Mechanism of prion generation in vitro

Published on September 4, 2008 Updated on May 24, 2020   31 min

A selection of talks on Biochemistry

Please wait while the transcript is being prepared...
0:00
My name is Surachai Supattapone and I'm from Dartmouth Medical School. The subject of this talk will be the mechanism of prion generation in vitro.
0:12
According to the protein-only hypothesis, prion diseases are associated with the conformational change of a normal cellular protein known as the prion protein (or PrPc) into an abnormal disease-associated conformer known as PrPScrapie (or PrPSc).

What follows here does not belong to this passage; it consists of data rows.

(** * movedoro release scripts: extraction of the latest changelog entry
      and its rendering as an HTML page.

    Shallow embedding of [scripts/generate_latest_changes.py] and
    [scripts/generate_html_for_sparkle_release.py].

    Python [str] values are sequences of Unicode code points; they are
    modelled as lists of code points ([N]).  The working directory is a
    finite map from file names to the text the files hold.  Text files are
    opened in text mode: on reading, the line endings CR LF and CR are
    turned into LF; on writing (POSIX) the text is stored unchanged.  The
    byte encoding of the files is not modelled.  The renderer calls
    [markdown.markdown] of the Python-Markdown package: it is a parameter
    of the renderer here, and the rules that section 4.2 of the
    specification gives for it are a separate model, [MarkdownSpec]. *)

From Stdlib Require Import NArith Ascii String.
From stdpp Require Import gmap strings list fin_maps.

Local Open Scope N_scope.

(** ** Python strings *)

Abbreviation str := (list N).

(** A literal of the source, as a sequence of code points. *)
Fixpoint py (s : string) : str :=
  match s with
  | EmptyString => []
  | String a r => N_of_ascii a :: py r
  end.

Definition LF : N := 10.
Definition CR : N := 13.

Module Py.

(** [str.isspace] on one code point: the characters removed by
    [str.strip()] called without argument. *)
Definition isspace (c : N) : bool :=
  ((9 <=? c) && (c <=? 13)) || ((28 <=? c) && (c <=? 32))
  || (c =? 133) || (c =? 160) || (c =? 5760)
  || ((8192 <=? c) && (c <=? 8202))
  || (c =? 8232) || (c =? 8233) || (c =? 8239) || (c =? 8287)
  || (c =? 12288).

(** [s.lstrip()] *)
Fixpoint lstrip (s : str) : str :=
  match s with
  | [] => []
  | c :: r => if isspace c then lstrip r else s
  end.

(** [s.rstrip()] *)
Fixpoint rstrip (s : str) : str :=
  match s with
  | [] => []
  | c :: r =>
      match rstrip r with
      | [] => if isspace c then [] else [c]
      | r' => c :: r'
      end
  end.

(** [s.strip()] *)
Definition strip (s : str) : str := rstrip (lstrip s).

(** [s.startswith(p)] *)
Fixpoint startswith (p s : str) : bool :=
  match p, s with
  | [], _ => true
  | _ :: _, [] => false
  | a :: p', b :: s' => (a =? b) && startswith p' s'
  end.

(** [s.find(sep)]: index of the first occurrence, [None] for Python's -1. *)
Fixpoint find (sep s : str) : option nat :=
  if startswith sep s then Some 0%nat
  else match s with
       | [] => None
       | _ :: s' => S <$> find sep s'
       end.

(** [sep in s] *)
Definition contains (sep s : str) : bool :=
  match find sep s with Some _ => true | None => false end.

(** [s.split(sep, 1)]: at most one split, at the first occurrence. *)
Definition split1 (sep s : str) : list str :=
  match find sep s with
  | Some i => [take i s; drop (i + length sep)%nat s]
  | None => [s]
  end.

(** Text-mode reading with universal newlines. *)
Fixpoint universal_newlines (s : str) : str :=
  match s with
  | [] => []
  | c :: r =>
      if c =? CR then
        match r with
        | d :: r' => if d =? LF then LF :: universal_newlines r'
                     else LF :: universal_newlines r
        | [] => [LF]
        end
      else c :: universal_newlines r
  end.

(** [f.readlines()] on the text of the file: the lines in order, each
    with its line feed (the last one has none when the text does not end
    with one). *)
Fixpoint readlines (s : str) : list str :=
  match s with
  | [] => []
  | c :: r =>
      if c =? LF then [c] :: readlines r
      else match readlines r with
           | [] => [[c]]
           | l :: ls => (c :: l) :: ls
           end
  end.

End Py.

Import Py.

(** ** The process model *)

(** How a run of a script ends. *)
Inductive exn := FileNotFoundError.

Inductive termination :=
  | Returned
  | SystemExit (code : N)
  | Uncaught (e : exn).

(** Exit status of the interpreter. *)
Definition exit_status (t : termination) : N :=
  match t with
  | Returned => 0
  | SystemExit code => code
  | Uncaught _ => 1
  end.

(** State of the working directory, what was printed, and how the run
    ended. *)
Record outcome := Outcome {
  files : gmap string str;
  stdout : list str;
  ending : termination
}.

(** [open(name, 'r')] followed by [read()]. *)
Definition read_text (fs : gmap string str) (name : string) : option str :=
  universal_newlines <$> fs !! name.

(** [open(name, 'w')] followed by one [write(text)]. *)
Definition write_text (fs : gmap string str) (name : string) (text : str)
  : gmap string str :=
  <[name := text]> fs.

(** ** scripts/generate_latest_changes.py *)

Module Extractor.

Definition is_bullet (line : str) : bool :=
  startswith (py "* ") line || startswith (py "- ") line.

Definition is_heading (line : str) : bool :=
  startswith (py "# ") line.

(** Lines 29-34: the version and the title of the first header. *)
Definition parse_header (first_header : str) : str * str :=
  let header_content := drop 2 first_header in
  if contains (py " - ") header_content then
    match split1 (py " - ") header_content with
    | [new_version; title] => (new_version, title)
    | _ => ([], [])  (* not reached: the separator occurs *)
    end
  else
    (header_content, py "Version " ++ header_content).

(** Lines 46-50: the version of a later header. *)
Definition parse_old_version (line : str) : str :=
  let header_content := drop 2 line in
  if contains (py " - ") header_content then
    match split1 (py " - ") header_content with
    | v :: _ => v
    | [] => []
    end
  else header_content.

Whereas the normal PrPc structure is non-infectious, sensitive to protease digestion and has a structure which has been solved by NMR techniques, the PrPSc isoform has an unknown structure and is resistant to proteases, which is a very useful property for experimental detection of this isoform, as will be shown in subsequent slides. Furthermore, it is postulated that PrPSc is in fact the infectious entity of prion diseases. This talk will primarily concern recent discoveries that have been made in studying the mechanism of conformational change of PrPc to PrPSc in in vitro systems.
1:16
There have been two important biochemical models of PrPSc formation which have been developed. In 1994 Byron Caughey and his colleagues at Rocky Mountain Laboratories developed the cell-free conversion assay, in which a radioactive PrPc substrate was mixed together with purified PrPSc template. In this assay, it was observed that the radioactive PrPc substrate was converted into a protease-resistant PrPSc conformation in a species- and strain-specific manner. In the second assay, known as the 'protein misfolding cyclic amplification' (PMCA) assay developed by Claudio Soto and his colleagues in 2001, normal brain homogenates were mixed with prion-infected brain homogenates, and it was observed that the PrPc present in the normal brain homogenate was converted into the protease-resistant PrPSc conformation. Unlike the cell-free conversion assay, small amounts of PrPSc present in the infected brain were able to cause the autocatalytic transformation of larger amounts of PrPc into PrPSc. Furthermore, it could be shown that this technique generates infectious prions.